Handling stolen goods

It is important to note that money laundering offences are not confined to cases involving money. Under the Proceeds of Crime Act, the prosecution must prove that the laundered proceeds are “criminal property”, as defined in section 340: that is to say that the property constitutes a person’s benefit from criminal conduct.

Therefore, there will need to be a careful judgement in those cases where the prosecution could charge money laundering based on possession or an offence of handling stolen goods.

Prosecutors may consider charging a money laundering offence where either a defendant has possessed criminal proceeds:

  • in large amounts; or
  • in lesser amounts, but repeatedly and where assets are laundered for profit.

Prosecutors should take into account that charging money laundering will trigger the lifestyle provisions of POCA.

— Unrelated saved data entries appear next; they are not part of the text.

(** One iteration of [ebitmap_xor] after the choice of [startbit] and [map]. *)
Definition emit (s m : Z) (rest : M (option (list ebitmap_node))) :
    M (option (list ebitmap_node)) :=
  if nz m then
    new ← malloc;
    match new with
    | None => mret None
    | Some _ => link (Node s m) rest
    end
  else rest.

Fixpoint ebitmap_xor_loop (n1 : list ebitmap_node) :
    list ebitmap_node → M (option (list ebitmap_node)) :=
  fix inner (n2 : list ebitmap_node) : M (option (list ebitmap_node)) :=
    match n1, n2 with
    | [], [] => mret (Some [])
    | a :: n1', [] => emit (startbit a) (nmap a) (ebitmap_xor_loop n1' [])
    | [], b :: n2' => emit (startbit b) (nmap b) (inner n2')
    | a :: n1', b :: n2' =>
       if startbit a =? startbit b then
         emit (startbit a) (Z.lxor (nmap a) (nmap b)) (ebitmap_xor_loop n1' n2')
       else if startbit a <? startbit b then
         emit (startbit a) (nmap a) (ebitmap_xor_loop n1' n2)
       else
         emit (startbit b) (nmap b) (inner n2')
    end.

Definition ebitmap_xor (e1 e2 : ebitmap) : M (Z * ebitmap) :=
  r ← ebitmap_xor_loop (e_node e1) (e_node e2);
  match r with
  | None => mret (- ENOMEM, ebitmap_init)
  | Some ns => mret (0, Ebitmap ns (high_of ns))
  end.

(** The [for] loop of [ebitmap_not]; [cur_startbit] is a [uint32_t]. *)
Fixpoint ebitmap_not_loop (fuel : nat) (n : list ebitmap_node) (maxbit cur_startbit : Z) :
    M (option (list ebitmap_node)) :=
  match fuel with
  | O => ub
  | S fuel =>
     if cur_startbit <? maxbit then
       let hit := match n with a :: _ => startbit a =? cur_startbit | [] => false end in
       let map := if hit then match n with a :: _ => not64 (nmap a) | [] => 0 end else ones64 in
       let n' := if hit then tail n else n in
       let map :=
         if maxbit - cur_startbit <? MAPSIZE
         then Z.land map (Z.shiftl 1 (maxbit - cur_startbit) - 1) else map in
       emit cur_startbit map (ebitmap_not_loop fuel n' maxbit (u32 (cur_startbit + MAPSIZE)))
     else mret (Some [])
  end.

Definition ebitmap_not_fuel (maxbit : Z) : nat := Z.to_nat (maxbit / MAPSIZE + 2).

Definition ebitmap_not (e1 : ebitmap) (maxbit : Z) : M (Z * ebitmap) :=
  r ← ebitmap_not_loop (ebitmap_not_fuel maxbit) (e_node e1) maxbit 0;
  match r with
  | None => mret (- ENOMEM, ebitmap_init)
  | Some ns => mret (0, Ebitmap ns (high_of ns))
  end.

Definition ebitmap_andnot (e1 e2 : ebitmap) (maxbit : Z) : M (Z * ebitmap) :=
  '(rc, e3) ← ebitmap_not e2 maxbit;
  if rc <? 0 then mret (rc, ebitmap_init)
  else
    '(rc, dst) ← ebitmap_and e1 e3;
    if rc <? 0 then mret (rc, dst) else mret (0, dst).

(** [__builtin_popcountll]. *)
Fixpoint popcount_pos (p : positive) : Z :=
  match p with
  | xH => 1
  | xO p => popcount_pos p
  | xI p => 1 + popcount_pos p
  end.
Definition popcountll (x : Z) : Z :=
  match x with Zpos p => popcount_pos p | _ => 0 end.

Definition ebitmap_cardinality (e1 : ebitmap) : Z :=
  foldl (λ count n, u32 (count + popcountll (nmap n))) 0 (e_node e1).

(** ** Comparisons *)

Fixpoint ebitmap_cmp_loop (n1 n2 : list ebitmap_node) : bool :=
  match n1, n2 with
  | a :: n1', b :: n2' =>
     if (startbit a =? startbit b) && (nmap a =? nmap b) then ebitmap_cmp_loop n1' n2'
     else false
  | [], [] => true
  | _, _ => false
  end.

Definition ebitmap_cmp (e1 e2 : ebitmap) : bool :=
  if negb (e_highbit e1 =? e_highbit e2) then false
  else ebitmap_cmp_loop (e_node e1) (e_node e2).

(** The [int] result: [-1] when the difference cannot be built. *)
Definition ebitmap_hamming_distance (e1 e2 : ebitmap) : M Z :=
  if ebitmap_cmp e1 e2 then mret 0
  else
    '(rc, tmp) ← ebitmap_xor e1 e2;
    if rc <? 0 then mret (-1) else mret (ebitmap_cardinality tmp).

Fixpoint ebitmap_cpy_loop (n : list ebitmap_node) : M (option (list ebitmap_node)) :=
  match n with
  | [] => mret (Some [])
  | a :: n' =>
     new ← malloc;
     match new with
     | None => mret None
     | Some _ => link (Node (startbit a) (nmap a)) (ebitmap_cpy_loop n')
     end
  end.

Definition ebitmap_cpy (src : ebitmap) : M (Z * ebitmap) :=
  r ← ebitmap_cpy_loop (e_node src);
  match r with
  | None => mret (- ENOMEM, ebitmap_init)
  | Some ns => mret (0, Ebitmap ns (e_highbit src))
  end.
(* ===== verification/EbitmapFacts.v ===== *)
(** * Extensible bitmaps: correctness

    The invariant of [ebitmap_t], its reading as a set of bits, and the proof
    that every operation of [src/ebitmap.c] preserves the invariant and
    implements the set operation it is named after, whatever the allocator
    does. *)

From S2P Require Import Prelude PolicyFile Ebitmap.

(** ** The invariant *)

(** Nodes are aligned, sorted, disjoint, not empty, and below the overflow of
    [highbit]. *)
Definition node_ok (n : ebitmap_node) : Prop :=
  0 ≤ startbit n ∧ startbit n mod 64 = 0 ∧ startbit n + 64 < 2 ^ 32 ∧
  0 < nmap n < 2 ^ 64.

Fixpoint nodes_ok (lo : Z) (ns : list ebitmap_node) : Prop :=
  match ns with
  | [] => True
  | n :: r => lo ≤ startbit n ∧ node_ok n ∧ nodes_ok (startbit n + 64) r
  end.

Definition wf (e : ebitmap) : Prop :=
  nodes_ok 0 (e_node e) ∧ e_highbit e = high_of (e_node e).

(** The word that starts at bit [s]. *)
Fixpoint word (ns : list ebitmap_node) (s : Z) : Z :=
  match ns with
  | [] => 0
  | n :: r => if startbit n =? s then nmap n else word r s
  end.

Definition align (i : Z) : Z := 64 * (i / 64).

(** ** Words *)

Lemma align_le i : align i ≤ i < align i + 64.
Proof. unfold align. pose proof (Z.div_mod i 64). pose proof (Z.mod_pos_bound i 64). lia. Qed.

Reference should be made to the section on Handling Stolen Goods in Theft Act Offences elsewhere in the Legal Guidance manual.

It is permissible to draw compendious indictments that allege acquisition, possession or use Indictment Precedent Manual.

Prosecutors are advised to particularise alternative counts or charges where the evidence supports each of the relevant mental elements of the offence, so the court understands the basis of a jury’s decision.